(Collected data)
══════
(* ===== verification/Dominance.v ===== *)
(** * Dominators of the computation graph

    Models [src/src/scg/src/dominance.rs]: dominator and post-dominator trees by the algorithm
    of Lengauer and Tarjan, and the queries on them.  The two copies of the algorithm in the
    source differ in which neighbours they follow, so the steps take the neighbour functions
    as arguments.  The search runs on one unit of fuel per pushed edge, path compression on
    one per node, a walk up the tree on one per entry of its table.  [HashMap] walks take the
    order as an argument. *)

From S2P Require Import Prelude Digraph ScgNode Scg ScgPaths.
From stdpp Require Import gmap.
From stdpp Require Import options.

#[local] Open Scope Z_scope.

(** ** Dominator trees *)

Record DominatorTree : Type := DominatorTree_mk {
  dt_entry : Z;
  dt_idom : gmap Z Z;
  dt_depth : gmap Z Z;
  dt_nodes : gset Z;
}.

Definition idom (t : DominatorTree) (node : Z) : option Z := dt_idom t !! node.
Definition depth (t : DominatorTree) (node : Z) : option Z := dt_depth t !! node.
Definition dt_len (t : DominatorTree) : nat := size (dt_nodes t).
Definition dt_is_empty (t : DominatorTree) : bool := bool_decide (dt_nodes t = ∅).

(** [order] is the order in which the table of immediate dominators is walked. *)
Definition children (order : list (Z * Z)) (node : Z) : list Z :=
  omap (λ '(child, parent), if parent =? node then Some child else None) order.

Fixpoint walk_up (fuel : nat) (t : DominatorTree) (a current : Z) : outcome bool :=
  match fuel with
  | O => Panic
  | S fuel' =>
      match idom t current with
      | Some parent => if parent =? a then Ret true else walk_up fuel' t a parent
      | None => Ret false
      end
  end.

Definition chain_fuel (t : DominatorTree) : nat := S (size (dt_idom t)).

Definition dominates (t : DominatorTree) (a b : Z) : outcome bool :=
  if a =? b then Ret true
  else if negb (bool_decide (a ∈ dt_nodes t)) || negb (bool_decide (b ∈ dt_nodes t)) then Ret false
  else walk_up (chain_fuel t) t a b.

Definition strictly_dominates (t : DominatorTree) (a b : Z) : outcome bool :=
  if negb (a =? b) then dominates t a b else Ret false.

(** ** The state of the algorithm *)

Record LengauerTarjan : Type := LengauerTarjan_mk {
  lt_dfs_num : gmap Z Z;
  lt_vertex : list Z;
  lt_parent : gmap Z Z;
  lt_semi : gmap Z Z;
  lt_label : gmap Z Z;
  lt_ancestor : gmap Z (option Z);
  lt_bucket : gmap Z (list Z);
  lt_idom : gmap Z Z;
  lt_n : Z;
}.

Definition LengauerTarjan_new : LengauerTarjan :=
  LengauerTarjan_mk ∅ [0] ∅ ∅ ∅ ∅ ∅ ∅ 0.

Definition set_semi (lt : LengauerTarjan) (m : gmap Z Z) : LengauerTarjan :=
  LengauerTarjan_mk (lt_dfs_num lt) (lt_vertex lt) (lt_parent lt) m (lt_label lt)
    (lt_ancestor lt) (lt_bucket lt) (lt_idom lt) (lt_n lt).
Definition set_forest (lt : LengauerTarjan) (lab : gmap Z Z) (anc : gmap Z (option Z)) :
    LengauerTarjan :=
  LengauerTarjan_mk (lt_dfs_num lt) (lt_vertex lt) (lt_parent lt) (lt_semi lt) lab
    anc (lt_bucket lt) (lt_idom lt) (lt_n lt).
Definition set_bucket (lt : LengauerTarjan) (m : gmap Z (list Z)) : LengauerTarjan :=
  LengauerTarjan_mk (lt_dfs_num lt) (lt_vertex lt) (lt_parent lt) (lt_semi lt) (lt_label lt)
    (lt_ancestor lt) m (lt_idom lt) (lt_n lt).
Definition set_idom (lt : LengauerTarjan) (m : gmap Z Z) : LengauerTarjan :=
  LengauerTarjan_mk (lt_dfs_num lt) (lt_vertex lt) (lt_parent lt) (lt_semi lt) (lt_label lt)
    (lt_ancestor lt) (lt_bucket lt) m (lt_n lt).

(** Indexing a [HashMap], and a [Vec] by a [u32]: both panic on a missing entry. *)
Definition at_key {A} (m : gmap Z A) (k : Z) : outcome A :=
  match m !! k with Some a => Ret a | None => Panic end.
Definition vertex_at (lt : LengauerTarjan) (i : Z) : outcome Z :=
  match lt_vertex lt !! Z.to_nat i with Some v => Ret v | None => Panic end.

(** A [for] loop whose body may panic. *)
Fixpoint for_each {S A} (body : S → A → outcome S) (s : S) (l : list A) : outcome S :=
  match l with
  | [] => Ret s
  | a :: l' => s' ← body s a; for_each body s' l'
  end.

(** ** Step 1: the depth-first search *)

Section algorithm.
  Context (chk : bool) (succs preds : Z → option (list Z)).

(** Push the successors in reverse order, so that the first is on top. *)
Definition push_all (visited : gset Z) (node : Z) (stack : list (Z * option Z)) :
    list (Z * option Z) :=
  match succs node with
  | Some l =>
      fold_left (λ st succ, if decide (succ ∈ visited) then st else (succ, Some node) :: st)
        (rev l) stack
  | None => stack
  end.

Definition visit_node (lt : LengauerTarjan) (node : Z) (parent : option Z) : outcome LengauerTarjan :=
  num ← u32_add chk (lt_n lt) 1;
  Ret (LengauerTarjan_mk
    (<[node := num]> (lt_dfs_num lt))
    (lt_vertex lt ++ [node])
    (match parent with Some p => <[node := p]> (lt_parent lt) | None => lt_parent lt end)
    (<[node := num]> (lt_semi lt))
    (<[node := node]> (lt_label lt))
    (<[node := None]> (lt_ancestor lt))
    (lt_bucket lt) (lt_idom lt) num).

Fixpoint dfs_loop (fuel : nat) (lt : LengauerTarjan) (visited : gset Z)
    (stack : list (Z * option Z)) : outcome LengauerTarjan :=
  match fuel with
  | O => Panic
  | S fuel' =>
      match stack with
      | [] => Ret lt
      | (node, parent) :: rest =>
          if decide (node ∈ visited) then dfs_loop fuel' lt visited rest
          else
            let visited' := {[node]} ∪ visited in
            lt' ← visit_node lt node parent;
            dfs_loop fuel' lt' visited' (push_all visited' node rest)
      end
  end.

Definition dfs (fuel : nat) (lt : LengauerTarjan) (entry : Z) : outcome LengauerTarjan :=
  dfs_loop fuel lt ∅ [(entry, None)].

(** ** The forest of processed nodes *)

Fixpoint compress (fuel : nat) (lt : LengauerTarjan) (v : Z) : outcome LengauerTarjan :=
  match fuel with
  | O => Panic
  | S fuel' =>
      match mjoin (lt_ancestor lt !! v) with
      | None => Ret lt
      | Some ancestor_v =>
          let ancestor_of_ancestor := mjoin (lt_ancestor lt !! ancestor_v) in
          match ancestor_of_ancestor with
          | None => Ret lt
          | Some _ =>
              lt ← compress fuel' lt ancestor_v;
              label_ancestor ← at_key (lt_label lt) ancestor_v;
              label_v ← at_key (lt_label lt) v;
              semi_label_ancestor ← at_key (lt_semi lt) label_ancestor;
              semi_label_v ← at_key (lt_semi lt) label_v;
              let lab := if semi_label_ancestor <? semi_label_v
                         then <[v := label_ancestor]> (lt_label lt) else lt_label lt in
              Ret (set_forest lt lab (<[v := ancestor_of_ancestor]> (lt_ancestor lt)))
          end
      end
  end.

Definition eval (lt : LengauerTarjan) (v : Z) : outcome (LengauerTarjan * Z) :=
  match mjoin (lt_ancestor lt !! v) with
  | None => u ← at_key (lt_label lt) v; Ret (lt, u)
  | Some _ =>
      lt ← compress (length (lt_vertex lt)) lt v;
      u ← at_key (lt_label lt) v; Ret (lt, u)
  end.

Definition link (lt : LengauerTarjan) (v w : Z) : LengauerTarjan :=
  set_forest lt (lt_label lt) (<[v := Some w]> (lt_ancestor lt)).

(** ** Steps 2 and 3: semidominators and relative dominators, from the last node down *)

Definition semi_step (w : Z) (lt : LengauerTarjan) (v : Z) : outcome LengauerTarjan :=
  match lt_dfs_num lt !! v with
  | None => Ret lt
  | Some _ =>
      '(lt, u) ← eval lt v;
      semi_u ← at_key (lt_semi lt) u;
      semi_w ← at_key (lt_semi lt) w;
      Ret (if semi_u <? semi_w then set_semi lt (<[w := semi_u]> (lt_semi lt)) else lt)
  end.

Definition bucket_step (parent : Z) (lt : LengauerTarjan) (v : Z) : outcome LengauerTarjan :=
  '(lt, u) ← eval lt v;
  semi_u ← at_key (lt_semi lt) u;
  semi_v ← at_key (lt_semi lt) v;
  Ret (set_idom lt (<[v := if semi_u <? semi_v then u else parent]> (lt_idom lt))).

Definition bucket_of (lt : LengauerTarjan) (k : Z) : list Z := default [] (lt_bucket lt !! k).

Definition process (lt : LengauerTarjan) (i : Z) : outcome LengauerTarjan :=
  w ← vertex_at lt i;
  lt ← match preds w with Some l => for_each (semi_step w) lt l | None => Ret lt end;
  semi_w ← at_key (lt_semi lt) w;
  let lt := set_bucket lt (<[semi_w := bucket_of lt semi_w ++ [w]]> (lt_bucket lt)) in
  match lt_parent lt !! w with
  | None => Ret lt
  | Some parent =>
      let lt := link lt w parent in
      dfs_parent ← at_key (lt_dfs_num lt) parent;
      let bucket_items := bucket_of lt dfs_parent in
      for_each (bucket_step parent) (set_bucket lt (delete dfs_parent (lt_bucket lt))) bucket_items
  end.

(** ** Step 4: the final immediate dominators, from the first node up *)

Definition finalize (lt : LengauerTarjan) (i : Z) : outcome LengauerTarjan :=
  w ← vertex_at lt i;
  match lt_idom lt !! w with
  | None => Ret lt
  | Some idom_w =>
      semi_w ← at_key (lt_semi lt) w;
      Ret (if decide (lt_dfs_num lt !! idom_w = Some semi_w) then lt
           else match lt_idom lt !! idom_w with
                | Some final_idom => set_idom lt (<[w := final_idom]> (lt_idom lt))
                | None => lt
                end)
  end.

Definition depth_step (lt : LengauerTarjan) (depth : gmap Z Z) (i : Z) : outcome (gmap Z Z) :=
  w ← vertex_at lt i;
  match lt_idom lt !! w with
  | None => Ret depth
  | Some idom_w =>
      d ← u32_add chk (default 0 (depth !! idom_w)) 1;
      Ret (<[w := d]> depth)
  end.

Definition run (fuel : nat) (lt : LengauerTarjan) (entry : Z) : outcome DominatorTree :=
  lt ← dfs fuel lt entry;
  let numbers := seqZ 2 (lt_n lt - 1) in
  lt ← for_each process lt (rev numbers);
  lt ← for_each finalize lt numbers;
  nodes ← for_each (λ (nodes : gset Z) i, v ← vertex_at lt i; Ret ({[v]} ∪ nodes)) {[entry]}
            (seqZ 1 (lt_n lt));
  depth ← for_each (depth_step lt) {[entry := 0]} numbers;
  Ret (DominatorTree_mk entry (lt_idom lt) depth nodes).

End algorithm.

(** ** The two analyses *)

(** One unit for the start, one for each neighbour of each node, and one to stop. *)
Definition search_fuel (s : SCG) (next : Z → option (list Z)) : nat :=
  (2 + sum_list (map (λ id, length (default [] (next id))) (SCG_ids s)))%nat.

Definition DominatorTree_empty (entry : Z) : DominatorTree := DominatorTree_mk entry ∅ ∅ ∅.

Definition compute_dominators (chk : bool) (s : SCG) (entry : Z) : outcome DominatorTree :=
  match SCG_get_node s entry with
  | None => Ret (DominatorTree_empty entry)
  | Some _ =>
      run chk (SCG_successors s) (SCG_predecessors s) (search_fuel s (SCG_successors s))
        LengauerTarjan_new entry
  end.

(** [PostLengauerTarjan] is the same code with predecessors and successors exchanged. *)
Definition post_run (chk : bool) (s : SCG) (exit : Z) : outcome DominatorTree :=
  run chk (SCG_predecessors s) (SCG_successors s) (search_fuel s (SCG_predecessors s))
    LengauerTarjan_new exit.

Definition compute_post_dominators (chk : bool) (s : SCG) (exit : Z) : outcome DominatorTree :=
  match SCG_get_node s exit with
  | None => Ret (DominatorTree_empty exit)
  | Some _ => post_run chk s exit
  end.

(** ** Frontiers *)

Fixpoint frontier_walk (fuel : nat) (t : DominatorTree) (node current : Z)
    (df : gmap Z (gset Z)) : outcome (gmap Z (gset Z)) :=
  match fuel with
  | O => Panic
  | S fuel' =>
      if decide (idom t node = Some current) then Ret df
      else
        let df := <[current := {[node]} ∪ default ∅ (df !! current)]> df in
        match idom t current with
        | Some parent => frontier_walk fuel' t node parent df
        | None => Ret df
        end
  end.

Definition frontier_runner (t : DominatorTree) (node : Z) (df : gmap Z (gset Z)) (runner : Z) :
    outcome (gmap Z (gset Z)) :=
  if decide (runner ∈ dt_nodes t) then frontier_walk (chain_fuel t) t node runner df else Ret df.

Definition frontier_node (s : SCG) (t : DominatorTree) (df : gmap Z (gset Z)) (node : Z) :
    outcome (gmap Z (gset Z)) :=
  match SCG_predecessors s node with
  | Some p => if decide (2 ≤ length p)%nat then for_each (frontier_runner t node) df p else Ret df
  | None => Ret df
  end.

(** [order] is the order in which the nodes of the tree are walked. *)
Definition find_dominance_frontier (s : SCG) (t : DominatorTree) (order : list Z) :
    outcome (gmap Z (gset Z)) :=
  for_each (frontier_node s t) ∅ order.

(** ** The nearest common dominator *)

Fixpoint climb (n : nat) (t : DominatorTree) (a : Z) : option Z :=
  match n with O => Some a | S n' => p ← idom t a; climb n' t p end.

Fixpoint climb_together (fuel : nat) (t : DominatorTree) (a b : Z) : outcome (option Z) :=
  match fuel with
  | O => Panic
  | S fuel' =>
      if a =? b then Ret (Some a)
      else match idom t a with
           | None => Ret None
           | Some a' => match idom t b with
                        | None => Ret None
                        | Some b' => climb_together fuel' t a' b'
                        end
           end
  end.

Definition nearest_common_dominator (t : DominatorTree) (a b : Z) : outcome (option Z) :=
  if negb (bool_decide (a ∈ dt_nodes t)) || negb (bool_decide (b ∈ dt_nodes t)) then Ret None
  else if a =? b then Ret (Some a)
  else match depth t a, depth t b with
       | Some da, Some db =>
           match climb (Z.to_nat (da - db)) t a, climb (Z.to_nat (db - da)) t b with
           | Some a', Some b' => climb_together (chain_fuel t) t a' b'
           | _, _ => Ret None
           end
       | _, _ => Ret None
       end.

(** ** Walks over the tree *)

Fixpoint postorder_loop (fuel : nat) (order : list (Z * Z)) (stack : list (Z * bool))
    (result : list Z) : outcome (list Z) :=
  match fuel with
  | O => Panic
  | S fuel' =>
      match stack with
      | [] => Ret result
      | (node, true) :: rest => postorder_loop fuel' order rest (result ++ [node])
      | (node, false) :: rest =>
          postorder_loop fuel' order
            (fold_left (λ st child, (child, false) :: st) (children order node) ((node, true) :: rest))
            result
      end
  end.

Definition dom_tree_postorder (order : list (Z * Z)) (t : DominatorTree) : outcome (list Z) :=
  postorder_loop (2 * S (S (length order))) order [(dt_entry t, false)] [].

Fixpoint subtree_loop (fuel : nat) (order : list (Z * Z)) (stack : list Z) (result : gset Z) :
    outcome (gset Z) :=
  match fuel with
  | O => Panic
  | S fuel' =>
      match stack with
      | [] => Ret result
      | n :: rest =>
          if decide (n ∈ result) then subtree_loop fuel' order rest result
          else subtree_loop fuel' order
                 (fold_left (λ st child, child :: st) (children order n) rest) ({[n]} ∪ result)
      end
  end.

Definition dominated_by (order : list (Z * Z)) (t : DominatorTree) (node : Z) : outcome (gset Z) :=
  if negb (bool_decide (node ∈ dt_nodes t)) then Ret ∅
  else subtree_loop (S (S (length order))) order [node] ∅.

(** The nodes from [current] up to the root, in this order. *)
Fixpoint chain (fuel : nat) (t : DominatorTree) (current : Z) : outcome (list Z) :=
  match fuel with
  | O => Panic
  | S fuel' =>
      match idom t current with
      | Some parent => l ← chain fuel' t parent; Ret (current :: l)
      | None => Ret [current]
      end
  end.

Definition dominators_of (t : DominatorTree) (node : Z) : outcome (gset Z) :=
  if negb (bool_decide (node ∈ dt_nodes t)) then Ret ∅
  else l ← chain (chain_fuel t) t node; Ret (list_to_set l).

Definition guaranteed_execution_path (t : DominatorTree) (target : Z) : outcome (list Z) :=
  if negb (bool_decide (target ∈ dt_nodes t)) then Ret []
  else l ← chain (chain_fuel t) t target; Ret (rev l).

Definition always_executes_after (post_dom_tree : DominatorTree) (start_node cleanup_node : Z) :
    outcome bool := dominates post_dom_tree cleanup_node start_node.

Definition write_precedes_read (t : DominatorTree) (write_node read_node : Z) : outcome bool :=
  strictly_dominates t write_node read_node.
══════
Each line from the beginning of the entries to the line with "path compression on" must be repeated exactly, with both end lines kept and no other lines given.

(* ===== verification/Dominance.v ===== *)
(** * Dominators of the computation graph

    Models [src/src/scg/src/dominance.rs]: dominator and post-dominator trees by the algorithm
    of Lengauer and Tarjan, and the queries on them.  The two copies of the algorithm in the
    source differ in which neighbours they follow, so the steps take the neighbour functions
    as arguments.  The search runs on one unit of fuel per pushed edge, path compression on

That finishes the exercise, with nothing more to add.